Today we are pleased to share a piece by a dynamic college Sophomore, Hannah Foley. In this post, she writes about her own personal AAC journey and how it has shaped her career aspirations.
Pinpointing your passions and determining what you want to do for the rest of your life at the age of eighteen is not a simple task for everyone. Most kids are just hoping to finish high school on a strong note, graduate, and move away from their annoying parents. However, my situation is a little different.
My name is Hannah Foley and I have mixed athetoid cerebral palsy. As many people with cerebral palsy do, I use a power wheelchair for mobility. However, there is something unique about me. I use an iPad as my communication device.
Since my disability impacts my gross motor and fine motor skills and also affects my speech, picking a career that I could be successful in but one in which I also was interested was a challenge. Throughout grade school and half of high school, I was very opposed to using Augmentative and Alternative Communication (AAC), and even refused to have my communication device mounted to my wheelchair so I could access it whenever I wanted or needed to use it. Then, during my freshman year of high school, I started working with Matthew Baud, who is a speech-language pathologist (SLP) and an AAC specialist. Matt quickly noticed my strong opposition to using AAC. He sat me down and asked me why I had such opposition. I explained to him that it makes me feel even more different from my peers than I already am. Matt was very straightforward with me and explained that if I was going to go to college and be a successful member of society, I had to stop relying on an aide or family member to interpret for me. I had no choice other than to use AAC to be independent. I thought long and hard about his words to me.

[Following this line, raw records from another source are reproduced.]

(* ===== verification/Platforms.v ===== *)
(** Concrete platforms.

    A [script] says how the interesting calls are answered; [scripted] turns it
    into a platform that keeps the kernel's laws whatever the script says, by
    falling back to "nothing new happened" when an answer would break them.  The
    examples and the satisfiability witnesses of the laws run on these. *)

From S2P Require Import Prelude Stats Sys Kernel.

#[export] Instance cqes_ok_dec l cs : Decision (cqes_ok l cs).
Proof. revert l. induction cs as [|c cs IH]; intros l; cbn; apply _. Defined.
#[export] Instance bufs_ok_dec l cs : Decision (bufs_ok l cs).
Proof. revert l. induction cs as [|c cs IH]; intros l; cbn; apply _. Defined.

(** A bound of a set of addresses. *)
Definition above (X : gset Z) : Z := set_fold Z.max 0 X.

Lemma above_spec X : 0 <= above X /\ forall x, x ∈ X -> x <= above X.
Proof.
  unfold above. apply (set_fold_ind_L (fun r (Y : gset Z) => 0 <= r /\ forall x, x ∈ Y -> x <= r)).
  - split; [done|]. set_solver.
  - intros x Y r _ [Hr HY]. split; [lia|]. intros y. rewrite elem_of_union, elem_of_singleton.
    intros [->|Hy]; [lia|]. specialize (HY y Hy). lia.
Qed.

Record script := mkScript {
  sc_stop : history -> bool;
  sc_now : history -> Z;
  sc_cqes : history -> list cqe;
  sc_sqe : history -> bool;
  sc_socket : history -> Z;
  sc_recv : history -> Z -> Z -> Z + list Z;
  sc_cq_size : Z;
  sc_other : Z            (** the answer of every other call that returns an [int] *)
}.

Section Scripted.
Variable sc : script.

(** The completions of the script, if the laws allow them now. *)
Definition lawful (t : history) (l : list cqe) : Prop :=
  cq_of t `prefix_of` l /\ cqes_ok (owed_of t) l /\ bufs_ok (lent_of t) l /\
  NoDup (accepted (owed_of t) (drop (length (cq_of t)) l)) /\
  Forall (fun fd => fd ∉ fds_of t) (accepted (owed_of t) (drop (length (cq_of t)) l)) /\
  Forall (fun c => is_accept (owed_of t) c = true -> is_final c = true /\ has_buffer c = false)
    (drop (length (cq_of t)) l) /\
  Forall (fun c => Forall (fun s => sq_user_data s = cq_user_data c ->
      has_flag (sq_flags s) IOSQE_BUFFER_SELECT = false) (owed_of t) -> has_buffer c = false)
    (drop (length (cq_of t)) l) /\
  Z.of_nat (length l) <= sc_cq_size sc.

Definition scripted_answer (t : history) (c : call) : resp c :=
  match c return resp c with
  | StopLoad => sc_stop sc t
  | RunningLoad => negb (sc_stop sc t)
  | SteadyNow => sc_now sc t
  | ForEachCqe =>
      if bool_decide (lawful t (sc_cqes sc t)) then sc_cqes sc t else cq_of t
  | GetSqe => sc_sqe sc t
  | Socket _ => let fd := sc_socket sc t in if bool_decide (fd ∈ fds_of t) then -1 else fd
  | Recv fd n =>
      match sc_recv sc t fd n with
      | inr l => inr (take (Z.to_nat n) l)
      | inl e => inl e
      end
  | Send _ data => inr (Z.of_nat (length data))
  | Poll _ _ _ => 1
  | PosixMemalign _ _ => (0, 4096 + above (default ∅ (mem_of t)))
  | SetupBufRing _ _ _ => (4096 * (1 + Z.of_nat (length t)), 0)
  | InetPton _ => (1, 16777343)
  | Mmap _ => Some (4096 + above (set_map fst (default ∅ (maps_of t))))
  | GetHostByName _ | Getrlimit => None
  | LoadSlot tid =>
      let n := Z.of_nat (length t) in mkThreadStats (1000 * (tid + n)) n (tid * n) tid
  | RegisterIfq r => mkIfqReply 0 0 64 128 (ifq_rq_entries r) 1 0
  | StopStore _ | SleepFor _ | Free _ | QueueExit | UnregisterBuffers | UnregisterFiles
  | FreeBufRing _ _ _ | BufRingAdd _ _ _ _ _ _ | BufRingAdvance _ _ | PutSqe _
  | CqeSeen | CqAdvance _ | RqWrite _ _ _ | RqStoreTail _
  | ThreadStart _ | ThreadJoin _ | ReporterStart | ReporterJoin | RunningStore _
  | ReportRow _ _ _ | ReportSummary _ => tt
  | _ => sc_other sc
  end.

Definition scripted : Platform := {|
  answer := scripted_answer;
  io_uring_buf_ring_mask n := n - 1;
  address_of_local x := 2 ^ 46 + 16 * Z.of_nat (String.length x)
|}.

#[export] Instance scripted_laws : KernelLaws scripted.
Proof.
  split; cbn.
  - intros t Hok. case_bool_decide as H; [by destruct H as (?&?&_)|done].
  - intros t fd n l Hn. destruct (sc_recv sc t fd n); [done|]. intros [= <-].
    rewrite length_take. lia.
  - by intros t fd data n [= <-].
  - intros t al n live p [= <-] Hm. rewrite Hm. cbn. destruct (above_spec live) as [H0 Hle].
    split; [lia|]. intros Hin%Hle. lia.
  - intros t _. case_bool_decide; [|done]. by intros ?%fds_nonneg.
  - intros t. case_bool_decide as H.
    + destruct H as (_&_&_&?&Hf&_). split; [done|]. by rewrite Forall_forall in Hf.
    + rewrite drop_all. split; [constructor|]. by intros ? ?%elem_of_nil.
  - intros t c. case_bool_decide as H.
    + destruct H as (_&_&_&_&_&Hf&_). rewrite Forall_forall in Hf. auto.
    + rewrite drop_all. by intros ?%elem_of_nil.
Qed.

#[export] Instance scripted_maps : MapLaws scripted.
Proof.
  split. intros t n live p. cbn. intros [= <-] Hm. rewrite Hm. cbn.
  destruct (above_spec (set_map fst live)) as [H0 Hle]. split; [lia|]. intros len Hin.
  enough (4096 + above (set_map fst live) <= above (set_map fst live)) by lia.
  apply Hle, elem_of_map. by exists (4096 + above (set_map fst live), len).
Qed.

#[export] Instance scripted_batch : BatchLaws scripted (sc_cq_size sc).
Proof.
  split. intros t Hle. cbn. case_bool_decide as H; [|done]. by destruct H as (_&_&_&_&_&_&_&?).
Qed.

#[export] Instance scripted_buffers : BufferLaws scripted.
Proof.
  split. intros t Hok. cbn. case_bool_decide as H; [by destruct H as (_&_&?&_)|done].
Qed.

#[export] Instance scripted_select : SelectLaws scripted.
Proof.
  split. intros t c. cbn. case_bool_decide as H.
  - destruct H as (_&_&_&_&_&_&Hf&_). rewrite Forall_forall in Hf. intros Hc Hs.
    apply (Hf c Hc). by rewrite Forall_forall.
  - rewrite drop_all. by intros ?%elem_of_nil.
Qed.
End Scripted.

Then, something clicked one day! I realized that Matt, along with various other people, knew what he was talking about. I allowed my iPad to be mounted on my wheelchair and slowly began using it in social situations and to give presentations for classes. Senior year of high school rolled around and you know what that means….. picking a college and a future career!
Choosing both of those things is no simple task for any eighteen year old. I knew that I wanted to attend the University of Illinois at Urbana-Champaign. Although it was going to be very difficult to be admitted, I never gave up on my dream and my family and friends never stopped supporting me. I took the ACT three times and the third time was the charm! I finally got a high enough score to be considered for admission to the university. The next challenge was to select my major.
My mom and I had brainstormed various different career paths in which I was interested. I thought that I would like to pursue a degree in social media marketing for some time, but then…. something changed.
One morning during my senior year of high school, my mom was driving me to school. Instead of thinking about how I was going to tackle my physics test I had first period, I was thinking about what I was going to do after graduation that May and for the rest of my life. On my way to school, I said to my mom, “Mom, I don’t think I want to do social media marketing. I want to be like Matt and help others just like he helped me.”
My mom was very receptive to my desires and was very encouraging. I just think she was excited to know that I had some direction to what I wanted to do with my life, as any parent would be. I decided to apply to the Department of Communication in the College of Liberal Arts and Sciences. Decision day for the University of Illinois quickly approached and the next thing I knew, it was here!
On February 5, 2016, I found out that I was admitted to U of I. That was one of the best days of my life. I had just gotten accepted into one of the best institutions in the country. After I let the news settle in, I started thinking about how I could prepare myself for my future career.
I had been a guest speaker for Matt Baud’s AAC class for a few summers, but I wanted more experience. I began reaching out to my resources and I was fortunate enough to be asked to be a mentor to other clients who use AAC at the therapy center that I attended.
Then, my SLP at my high school nominated me for the Infinitec Student Technology Award during my senior year. I had the honor of not only receiving the award, but giving a ten minute speech at the end of the night. This event allowed me to make professional connections with some of the staff from Infinitec. These connections eventually led to an opportunity for me to gain some work experience in the AAC field last summer.
Last summer, I was an intern at Technology & Language Center, Inc., a clinic which serves children and young adults using AAC. During my internship, I worked on a social skills intervention project. For the project, I programmed pragmatic vocabulary for a variety of AAC systems, made PowerPoint and Book Creator social stories, and even acted in video models along with another intern. In addition, I helped facilitate conversation using AAC during speech therapy sessions with clients using AAC. These experiences confirmed to me that this is what I want to do as my future career. I absolutely loved it!
I face challenges each and every day, but I would not want my life any other way. My disability doesn’t define me; it’s simply just part of who I am. My disability has given me so many wonderful experiences and opportunities. I am truly fortunate to have such supportive people in my life who encourage me to be my best self and to strive to reach my dreams. I could not be more excited to see where this journey takes me next and explore the next chapter of my life working in the field of AAC!
Hannah Foley is studying communication at the University of Illinois at Urbana-Champaign. She enjoys traveling, spending time with family and friends, and helping others. She has many aspirations in life, with one of the biggest being an AAC specialist and helping people like herself succeed in all aspects of life.